このレースは、レーシングカートという小型のレーシングカーで競うイベントである。カートレースはF1の登竜門としても知られ、世界的に盛んなレースイベントだ。レーシングカートが走るコースは比較的狭く、比較的市街地のコースで公道レースを開催しやすい。
しかし、開催までには一般道路使用許可の取得、一般道路をコースとするための安全設備の設置、地元住民への説明会の開催など、さまざまな課題をクリアしなければならず、構想から7年の歳月を要した。

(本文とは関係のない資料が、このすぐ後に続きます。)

(** C4, as the code has it. The remap cell is a function of the values
    of [glt_array] and [ds_array]: equal inputs give the same output and
    the same outcome. It leaves RawCube and the GLT arrays of the location
    group as they were, but it rewrites the paired index array
    [glt_array] in place, one less in both coordinates of every valid
    cell. When the cell that builds [glt_array] from glt_x and glt_y is
    run again before it, the remap repeats its output. *)
Theorem remap_cell_effects (nb1 nb2 : notebook) :
  glt_array nb1 = glt_array nb2 ->
  ds_array nb1 = ds_array nb2 ->
  out_ds (remap_cell nb1).1 = out_ds (remap_cell nb2).1 /\
  (remap_cell nb1).2 = (remap_cell nb2).2 /\
  ds_array (remap_cell nb1).1 = ds_array nb1 /\
  glt_x (remap_cell nb1).1 = glt_x nb1 /\
  glt_y (remap_cell nb1).1 = glt_y nb1 /\
  glt_array (remap_cell nb1).1
  = isub_masked (glt_array nb1) (valid_glt (glt_array nb1)) /\
  (forall nb,
      (glt_cell nb).2 = None ->
      remap_cell (glt_cell (remap_cell (glt_cell nb).1).1).1
      = remap_cell (glt_cell nb).1).
Proof.
  intros Hg Hd.
  assert (remap_cell nb2
          = (Notebook (glt_x nb2) (glt_y nb2) (glt_array (remap_cell nb1).1)
               (ds_array nb1) (out_ds (remap_cell nb1).1), (remap_cell nb1).2)) as H2.
  { unfold remap_cell. cbn. rewrite <- Hg, <- Hd.
    destruct (fancy_index _ _ _); reflexivity. }
  rewrite H2. cbn [fst snd out_ds].
  split; [reflexivity|]. split; [reflexivity|].
  split; [|split; [|split; [|split]]].
  - unfold remap_cell. cbn. destruct (fancy_index _ _ _); reflexivity.
  - unfold remap_cell. cbn. destruct (fancy_index _ _ _); reflexivity.
  - unfold remap_cell. cbn. destruct (fancy_index _ _ _); reflexivity.
  - unfold remap_cell. cbn. destruct (fancy_index _ _ _); reflexivity.
  - exact rebuild_then_remap.
Qed.

(** Two notebooks with the same table and cube, differing in the arrays
    of the location group only. *)
Lemma remap_cell_effects_witness :
  out_ds (remap_cell Sample.nb22).1
  = out_ds (remap_cell (Notebook [[S754_nan]] [] Sample.glt22 Sample.cube32 None)).1 /\
  (remap_cell Sample.nb22).2
  = (remap_cell (Notebook [[S754_nan]] [] Sample.glt22 Sample.cube32 None)).2 /\
  ds_array (remap_cell Sample.nb22).1 = ds_array Sample.nb22 /\
  glt_x (remap_cell Sample.nb22).1 = glt_x Sample.nb22 /\
  glt_y (remap_cell Sample.nb22).1 = glt_y Sample.nb22 /\
  glt_array (remap_cell Sample.nb22).1
  = isub_masked (glt_array Sample.nb22) (valid_glt (glt_array Sample.nb22)) /\
  (forall nb,
      (glt_cell nb).2 = None ->
      remap_cell (glt_cell (remap_cell (glt_cell nb).1).1).1
      = remap_cell (glt_cell nb).1).
Proof.
  apply (remap_cell_effects Sample.nb22
           (Notebook [[S754_nan]] [] Sample.glt22 Sample.cube32 None));
    reflexivity.
Defined.

(** C4 fails: the remap cell changes its GLT input. After one run on the
    (2, 2) table the valid pairs (2, 1) and (1, 2) have become (1, 0) and
    (0, 1); run again on the notebook it left, the cell finds no valid
    pair and its output differs from the first one. *)
Lemma remap_cell_mutates_glt :
  glt_array Sample.nb22 = [[(0, 0); (2, 1)]; [(1, 2); (0, 0)]] /\
  glt_array (remap_cell Sample.nb22).1 = [[(0, 0); (1, 0)]; [(0, 1); (0, 0)]] /\
  glt_array (remap_cell Sample.nb22).1 <> glt_array Sample.nb22 /\
  ds_array (remap_cell Sample.nb22).1 = ds_array Sample.nb22 /\
  out_ds (remap_cell (remap_cell Sample.nb22).1).1
  <> out_ds (remap_cell Sample.nb22).1.
Proof.
  repeat split; try (vm_compute; reflexivity); vm_compute; discriminate.
Qed.

(** ** Out-of-range indices *)

Lemma select_row_elem {A} (mask : list bool) :
  forall (row : list A) x it,
    mask !! x = Some true -> row !! x = Some it -> it ∈ select_row mask row.
Proof.
  induction mask as [|m mask IH]; intros row x it Hm Hr; [discriminate|].
  destruct row as [|v row]; [discriminate|].
  destruct x as [|x]; cbn in *.
  - injection Hm as ->. injection Hr as ->. left.
  - destruct m; [right|]; eapply IH; eassumption.
Qed.
(** A box or a cone centred on the vertical axis of the group whose plan
    is inside the [w] by [d] rectangle around that axis. *)
Definition within (w d : number) (m : THREE.Mesh) : Prop :=
  THREE.x (THREE.position m) == 0
  /\ THREE.z (THREE.position m) == 0
  /\ match THREE.geometry m with
     | THREE.BoxGeometry bw _ bd => bw <= w /\ bd <= d
     | THREE.ConeGeometry r _ _ => 2 * r <= w /\ 2 * r <= d
     | _ => False
     end.

(** A pile of a landfill on a [w] by [d] rectangle: a dodecahedron of
    radius from 2 up to 5 that sits at half its radius, with its centre at
    least two units inside the rectangle. *)
Definition pile_on (w d : number) (o : THREE.Object3D) : Prop :=
  match o with
  | THREE.AMesh m =>
      match THREE.geometry m with
      | THREE.DodecahedronGeometry r _ =>
          2 <= r /\ r < 5
          /\ THREE.y (THREE.position m) == r / 2
          /\ - (w / 2 - 2) <= THREE.x (THREE.position m) <= w / 2 - 2
          /\ - (d / 2 - 2) <= THREE.z (THREE.position m) <= d / 2 - 2
      | _ => False
      end
  | THREE.Group _ _ => False
  end.

(** A tree of a park on a [w] by [d] rectangle: a group of a trunk and a
    cone of leaves of radius 2 on the axis of the group, which stands at
    least two units inside the rectangle. *)
Definition tree_on (w d : number) (o : THREE.Object3D) : Prop :=
  match o with
  | THREE.Group p [THREE.AMesh trunk; THREE.AMesh leaves] =>
      - (w / 2 - 2) <= THREE.x p <= w / 2 - 2
      /\ - (d / 2 - 2) <= THREE.z p <= d / 2 - 2
      /\ THREE.geometry trunk = THREE.CylinderGeometry 0.5 0.5 2
      /\ THREE.geometry leaves = THREE.ConeGeometry 2 4 None
      /\ THREE.x (THREE.position trunk) == 0 /\ THREE.z (THREE.position trunk) == 0
      /\ THREE.x (THREE.position leaves) == 0 /\ THREE.z (THREE.position leaves) == 0
  | _ => False
  end.

(** The wire fence of a landfill. *)
Definition fence_of (w d : number) : THREE.Mesh :=
  THREE.mesh_at (THREE.BoxGeometry w 2 d)
    {| THREE.kind := THREE.MeshStandardMaterial;
       THREE.color := THREE.Style "#444";
       THREE.roughness := Some 1;
       THREE.metalness := Some 0;
       THREE.transparent := false;
       THREE.opacity := 1;
       THREE.flatShading := false;
       THREE.emissive := Some (THREE.Hex 0x000000);
       THREE.emissiveIntensity := Some 1;
       THREE.wireframe := true |}
    0 1 0.
Lemma cos_similarity_zero_norm (u v : list R) :
  List.length u = List.length v ->
  linalg_norm u = 0 \/ linalg_norm v = 0 ->
  cos_similarity u v = Ok NaN.
Proof.
  intros Hlen Hz. unfold cos_similarity.
  rewrite ndarray_dot_same_length by assumption. cbn [bind].
  assert (Hd : dot u v = 0).
  { destruct Hz as [Hz|Hz]; apply linalg_norm_zero in Hz.
    - apply dot_zero_l; assumption.
    - rewrite dot_comm. apply dot_zero_l; assumption. }
  assert (Hn : linalg_norm u * linalg_norm v = 0) by (destruct Hz as [-> | ->]; lra).
  rewrite Hd, Hn. unfold np_div. rewrite !Reqb_refl. reflexivity.
Qed.

(** The value is a number or nan, never an infinity, and a number lies in
    [[cos 1, 1]]. *)
Lemma cos_similarity_value (u v : list R) (x : float64) :
  cos_similarity u v = Ok x ->
  x = NaN \/ exists r, x = Num r /\ cos 1 <= r <= 1.
Proof.
  unfold cos_similarity, ndarray_dot.
  destruct (Nat.eqb_spec (List.length u) (List.length v)) as [Hlen|]; [|discriminate].
  cbn [bind]. intros H. injection H as <-.
  destruct (Req_dec (linalg_norm u) 0) as [Hu|Hu];
    [|destruct (Req_dec (linalg_norm v) 0) as [Hv|Hv]].
  - left. pose proof (cos_similarity_zero_norm u v Hlen (or_introl Hu)) as E.
    unfold cos_similarity in E. rewrite ndarray_dot_same_length in E by assumption.
    cbn [bind] in E. congruence.
  - left. pose proof (cos_similarity_zero_norm u v Hlen (or_intror Hv)) as E.
    unfold cos_similarity in E. rewrite ndarray_dot_same_length in E by assumption.
    cbn [bind] in E. congruence.
  - right. pose proof (cos_similarity_nonzero u v Hlen Hu Hv) as E.
    unfold cos_similarity in E. rewrite ndarray_dot_same_length in E by assumption.
    cbn [bind] in E. injection E as ->.
    eexists; split; [reflexivity|].
    apply cos_on_unit_interval, cosine_ratio_bounds; assumption.
Qed.

(** ** The error monad, loops and subscripts *)

Lemma bind_ok {A B : Type} (r : result A) (k : A -> result B) (b : B) :
  bind r k = Ok b -> exists a, r = Ok a /\ k a = Ok b.
Proof. destruct r as [a|e]; simpl; [eauto | discriminate]. Qed.

Lemma foldM_app {A S : Type} (f : S -> A -> result S) (l1 l2 : list A) (s : S) :
  foldM f (l1 ++ l2) s = (s' <- foldM f l1 s ;; foldM f l2 s').
Proof.
  revert s. induction l1 as [|x l1 IH]; intros s; simpl; [reflexivity|].
  destruct (f s x); simpl; auto.
Qed.

(** A loop over bodies that change nothing changes nothing. *)
Lemma foldM_id {A S : Type} (f : S -> A -> result S) (l : list A) (s : S) :
  (forall x, In x l -> f s x = Ok s) -> foldM f l s = Ok s.
Proof.
  induction l as [|x l IH]; intros H; simpl; [reflexivity|].
  rewrite H by (left; reflexivity). simpl. apply IH.
  intros y Hy. apply H. right. assumption.
Qed.

Lemma getitem_ok {A : Type} (l : list A) (i : nat) (x : A) :
  getitem l i = Ok x -> (i < List.length l)%nat /\ forall d, nth i l d = x.
Proof.
  unfold getitem. destruct (nth_error l i) as [y|] eqn:E; [|discriminate].
  intros H. injection H as <-. split.
  - apply nth_error_Some. congruence.
  - intros d. apply nth_error_nth. assumption.
Qed.

Lemma getitem_lt {A : Type} (l : list A) (i : nat) (d : A) :
  (i < List.length l)%nat -> getitem l i = Ok (nth i l d).
Proof.
  intros H. unfold getitem.
  rewrite (nth_error_nth' l d H). reflexivity.
Qed.

Lemma getitem_nil {A : Type} (i : nat) : getitem (@nil A) i = Err IndexError.
Proof. unfold getitem. destruct i; reflexivity. Qed.

Lemma list_set_ok {A : Type} (l : list A) (i : nat) (x : A) (l' : list A) :
  list_set l i x = Ok l' ->
  (i < List.length l)%nat /\ List.length l' = List.length l /\
  forall j d, nth j l' d = if (j =? i)%nat then x else nth j l d.
Proof.
  revert i l'. induction l as [|y l IH]; intros [|i] l' H; simpl in H;
    try discriminate.
  - injection H as <-. simpl. repeat split; [lia|].
    intros [|j] d; reflexivity.
  - apply bind_ok in H as (l'' & H1 & H2). injection H2 as <-.
    apply IH in H1 as (Hi & Hlen & Hnth). simpl. repeat split; try lia.
    intros [|j] d; simpl; [reflexivity | apply Hnth].
Qed.

Lemma list_set_lt {A : Type} (l : list A) (i : nat) (x : A) :
  (i < List.length l)%nat -> exists l', list_set l i x = Ok l'.
Proof.
  revert i. induction l as [|y l IH]; intros [|i] H; simpl in *; try lia.
  - eauto.
  - destruct (IH i) as [l' ->]; [lia|]. simpl. eauto.
Qed.

Lemma list_set_ge {A : Type} (l : list A) (i : nat) (x : A) :
  (List.length l <= i)%nat -> list_set l i x = Err IndexError.
Proof.
  revert i. induction l as [|y l IH]; intros [|i] H; simpl in *;
    try reflexivity; try lia.
  rewrite IH by lia. reflexivity.
Qed.

(** ** Matrices *)

Lemma np_zeros_shape (rows cols : nat) : has_shape (np_zeros rows cols) rows cols.
Proof.
  unfold has_shape, np_zeros. split; [apply repeat_length|].
  intros i Hi. rewrite nth_repeat_lt by assumption. apply repeat_length.
Qed.

Lemma np_zeros_get (rows cols i j : nat) : matrix_get (np_zeros rows cols) i j = 0.
Proof.
  unfold matrix_get, np_zeros.
  destruct (Nat.lt_ge_cases i rows) as [Hi|Hi].
  - rewrite nth_repeat_lt by assumption. apply nth_repeat.
  - assert (E : nth i (repeat (repeat 0 cols) rows) [] = [])
      by (apply nth_overflow; rewrite repeat_length; assumption).
    rewrite E. destruct j; reflexivity.
Qed.

Lemma matrix_set_ok (m m' : matrix) (rows cols i j : nat) (x : R) :
  has_shape m rows cols ->
  matrix_set m i j x = Ok m' ->
  has_shape m' rows cols /\ (i < rows)%nat /\ (j < cols)%nat /\
  forall i' j', matrix_get m' i' j'
                = if ((i' =? i) && (j' =? j))%nat then x else matrix_get m i' j'.
Proof.
  intros [Hrows Hcols] H. unfold matrix_set in H.
  apply bind_ok in H as (row & Hrow & H).
  apply bind_ok in H as (row' & Hrow' & H).
  apply getitem_ok in Hrow as (Hi & Hrow).
  apply list_set_ok in Hrow' as (Hj & Hlen' & Hnth').
  apply list_set_ok in H as (_ & Hlen & Hnth).
  specialize (Hrow []). subst row.
  rewrite Hrows in Hi. rewrite (Hcols i Hi) in Hj, Hlen'.
  repeat split; trivial.
  - congruence.
  - intros k Hk. rewrite Hnth.
    destruct (Nat.eqb_spec k i); [assumption | apply Hcols; assumption].
  - intros i' j'. unfold matrix_get. rewrite Hnth.
    destruct (Nat.eqb_spec i' i) as [->|]; simpl; [|reflexivity].
    apply Hnth'.
Qed.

イベントは島根県中部に位置する江津市の江津駅前で開催された。人口2万4千人の江津市は、交通の便が悪く「最も東京から遠い都市」といわれている。そんな小さな街で開催された日本初の公道レースは大きな注目を集め、多くのメディアに取り上げられ、ユーチューブでライブ配信されるなど、日本のレース史に江津の名を残した。
公道レースを開催することは、どんなに小さな都市にとっても難しいことだが、その知名度は、小さな自治体を一躍有名にする可能性を秘めている。